— Data in this exercise —
(* ===== verification/CFmt.v ===== *)
(** The part of C's formatted output that the components use: strings as byte
    lists, the conversions [%d], [%u], [%x] and [%s], and [snprintf] on a
    memory object, with its truncation rule. *)

From stdpp Require Import base option list numbers strings.
From Stdlib Require Import ZArith Lia Bool Ascii.
From S2P Require Import Prelude.

Module CFmt.

(** The bytes of a string literal, without its terminator. *)
Fixpoint bs (s : string) : list Z :=
  match s with
  | EmptyString => []
  | String a s => Z.of_N (N_of_ascii a) :: bs s
  end.

(** Digit [d] as a character; letters are lower case, as [%x] prints them. *)
Definition digit_char (d : Z) : Z := if d <? 10 then 48 + d else 87 + d.

(** Most significant digit first; [fuel] bounds the number of digits. *)
Fixpoint digits (fuel : nat) (base v : Z) (acc : list Z) : list Z :=
  match fuel with
  | O => acc
  | S fuel =>
      let acc := digit_char (v mod base) :: acc in
      if v / base =? 0 then acc else digits fuel base (v / base) acc
  end.

(** [%llx], [%x]: at most 16 hexadecimal digits in 64 bits. *)
Definition fmt_x (v : Z) : list Z := digits 16 16 v [].
(** [%llu], [%u]: at most 20 decimal digits in 64 bits. *)
Definition fmt_u (v : Z) : list Z := digits 20 10 v [].
(** [%lld], [%d]. *)
Definition fmt_d (v : Z) : list Z := if v <? 0 then 45 :: fmt_u (- v) else fmt_u v.

(** Overwrite [mem] at [pos]; undefined outside of the object. *)
Definition wr_bytes (mem : list Z) (pos : Z) (data : list Z) : option (list Z) :=
  if (0 <=? pos) && (pos + Z.of_nat (length data) <=? Z.of_nat (length mem))
  then Some (take (Z.to_nat pos) mem ++ data ++ drop (Z.to_nat pos + length data) mem)
  else None.

(** [snprintf(mem + pos, n, ...)] where the conversions give [text]: at most
    [n - 1] characters and a terminator are stored, nothing when [n] is 0, and
    the untruncated length is returned. *)
Definition snprintf (mem : list Z) (pos n : Z) (text : list Z) : option (Z * list Z) :=
  let ret := Z.of_nat (length text) in
  if n =? 0 then Some (ret, mem) else
  let* mem := wr_bytes mem pos (take (Z.to_nat (n - 1)) text ++ [0]) in
  Some (ret, mem).

Lemma digits_length fuel base v acc :
  (length (digits fuel base v acc) <= fuel + length acc)%nat.
Proof.
  revert v acc. induction fuel as [|fuel IH]; intros v acc; simpl; [lia|].
  destruct (_ =? _); simpl; [lia|]. etransitivity; [apply IH|]. simpl. lia.
Qed.

Lemma fmt_x_length v : (length (fmt_x v) <= 16)%nat.
Proof. apply (digits_length 16 16 v []). Qed.

Lemma fmt_u_length v : (length (fmt_u v) <= 20)%nat.
Proof. apply (digits_length 20 10 v []). Qed.

Lemma fmt_d_length v : (length (fmt_d v) <= 21)%nat.
Proof.
  unfold fmt_d. pose proof (fmt_u_length v). pose proof (fmt_u_length (- v)).
  destruct (_ <? _); simpl; lia.
Qed.

(** Storing a text that fits right after a prefix of length [pos]. *)
Lemma wr_bytes_app l1 l2 data pos :
  pos = Z.of_nat (length l1) -> (length data <= length l2)%nat ->
  wr_bytes (l1 ++ l2) pos data = Some (l1 ++ data ++ drop (length data) l2).
Proof.
  intros -> Hd. unfold wr_bytes. rewrite length_app.
  rewrite !(proj2 (Z.leb_le _ _)) by lia. simpl.
  rewrite Nat2Z.id, take_app_length, drop_app_ge by lia. do 4 f_equal. lia.
Qed.

Lemma snprintf_fits l1 l2 pos n text :
  pos = Z.of_nat (length l1) -> Z.of_nat (length text) < n ->
  (length text < length l2)%nat ->
  snprintf (l1 ++ l2) pos n text
  = Some (Z.of_nat (length text), l1 ++ text ++ 0 :: drop (S (length text)) l2).
Proof.
  intros Hpos Hn Hl. unfold snprintf. rewrite (proj2 (Z.eqb_neq n 0)) by lia.
  rewrite take_ge by lia.
  rewrite wr_bytes_app by (rewrite ?length_app; simpl; lia).
  simpl. rewrite length_app, Nat.add_1_r. simpl length. by rewrite <-app_assoc.
Qed.

End CFmt.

— Assignment —
Quote the listing in full, please, keeping every line exact.

— Result —
(* ===== verification/CFmt.v ===== *)
(** The part of C's formatted output that the components use: strings as byte
    lists, the conversions [%d], [%u], [%x] and [%s], and [snprintf] on a
    memory object, with its truncation rule. *)

From stdpp Require Import base option list numbers strings.
From Stdlib Require Import ZArith Lia Bool Ascii.
From S2P Require Import Prelude.

Module CFmt.

(** The bytes of a string literal, without its terminator. *)
Fixpoint bs (s : string) : list Z :=
  match s with
  | EmptyString => []
  | String a s => Z.of_N (N_of_ascii a) :: bs s
  end.

(** Digit [d] as a character; letters are lower case, as [%x] prints them. *)
Definition digit_char (d : Z) : Z := if d <? 10 then 48 + d else 87 + d.

(** Most significant digit first; [fuel] bounds the number of digits. *)
Fixpoint digits (fuel : nat) (base v : Z) (acc : list Z) : list Z :=
  match fuel with
  | O => acc
  | S fuel =>
      let acc := digit_char (v mod base) :: acc in
      if v / base =? 0 then acc else digits fuel base (v / base) acc
  end.

(** [%llx], [%x]: at most 16 hexadecimal digits in 64 bits. *)
Definition fmt_x (v : Z) : list Z := digits 16 16 v [].
(** [%llu], [%u]: at most 20 decimal digits in 64 bits. *)
Definition fmt_u (v : Z) : list Z := digits 20 10 v [].
(** [%lld], [%d]. *)
Definition fmt_d (v : Z) : list Z := if v <? 0 then 45 :: fmt_u (- v) else fmt_u v.

(** Overwrite [mem] at [pos]; undefined outside of the object. *)
Definition wr_bytes (mem : list Z) (pos : Z) (data : list Z) : option (list Z) :=
  if (0 <=? pos) && (pos + Z.of_nat (length data) <=? Z.of_nat (length mem))
  then Some (take (Z.to_nat pos) mem ++ data ++ drop (Z.to_nat pos + length data) mem)
  else None.

(** [snprintf(mem + pos, n, ...)] where the conversions give [text]: at most
    [n - 1] characters and a terminator are stored, nothing when [n] is 0, and
    the untruncated length is returned. *)
Definition snprintf (mem : list Z) (pos n : Z) (text : list Z) : option (Z * list Z) :=
  let ret := Z.of_nat (length text) in
  if n =? 0 then Some (ret, mem) else
  let* mem := wr_bytes mem pos (take (Z.to_nat (n - 1)) text ++ [0]) in
  Some (ret, mem).

Lemma digits_length fuel base v acc :
  (length (digits fuel base v acc) <= fuel + length acc)%nat.
Proof.
  revert v acc. induction fuel as [|fuel IH]; intros v acc; simpl; [lia|].
  destruct (_ =? _); simpl; [lia|]. etransitivity; [apply IH|]. simpl. lia.
Qed.

Lemma fmt_x_length v : (length (fmt_x v) <= 16)%nat.
Proof. apply (digits_length 16 16 v []). Qed.

Lemma fmt_u_length v : (length (fmt_u v) <= 20)%nat.
Proof. apply (digits_length 20 10 v []). Qed.

Lemma fmt_d_length v : (length (fmt_d v) <= 21)%nat.
Proof.
  unfold fmt_d. pose proof (fmt_u_length v). pose proof (fmt_u_length (- v)).
  destruct (_ <? _); simpl; lia.
Qed.

(** Storing a text that fits right after a prefix of length [pos]. *)
Lemma wr_bytes_app l1 l2 data pos :
  pos = Z.of_nat (length l1) -> (length data <= length l2)%nat ->
  wr_bytes (l1 ++ l2) pos data = Some (l1 ++ data ++ drop (length data) l2).
Proof.
  intros -> Hd. unfold wr_bytes. rewrite length_app.
  rewrite !(proj2 (Z.leb_le _ _)) by lia. simpl.
  rewrite Nat2Z.id, take_app_length, drop_app_ge by lia. do 4 f_equal. lia.
Qed.

Lemma snprintf_fits l1 l2 pos n text :
  pos = Z.of_nat (length l1) -> Z.of_nat (length text) < n ->
  (length text < length l2)%nat ->
  snprintf (l1 ++ l2) pos n text
  = Some (Z.of_nat (length text), l1 ++ text ++ 0 :: drop (S (length text)) l2).
Proof.
  intros Hpos Hn Hl. unfold snprintf. rewrite (proj2 (Z.eqb_neq n 0)) by lia.
  rewrite take_ge by lia.
  rewrite wr_bytes_app by (rewrite ?length_app; simpl; lia).
  simpl. rewrite length_app, Nat.add_1_r. simpl length. by rewrite <-app_assoc.
Qed.

End CFmt.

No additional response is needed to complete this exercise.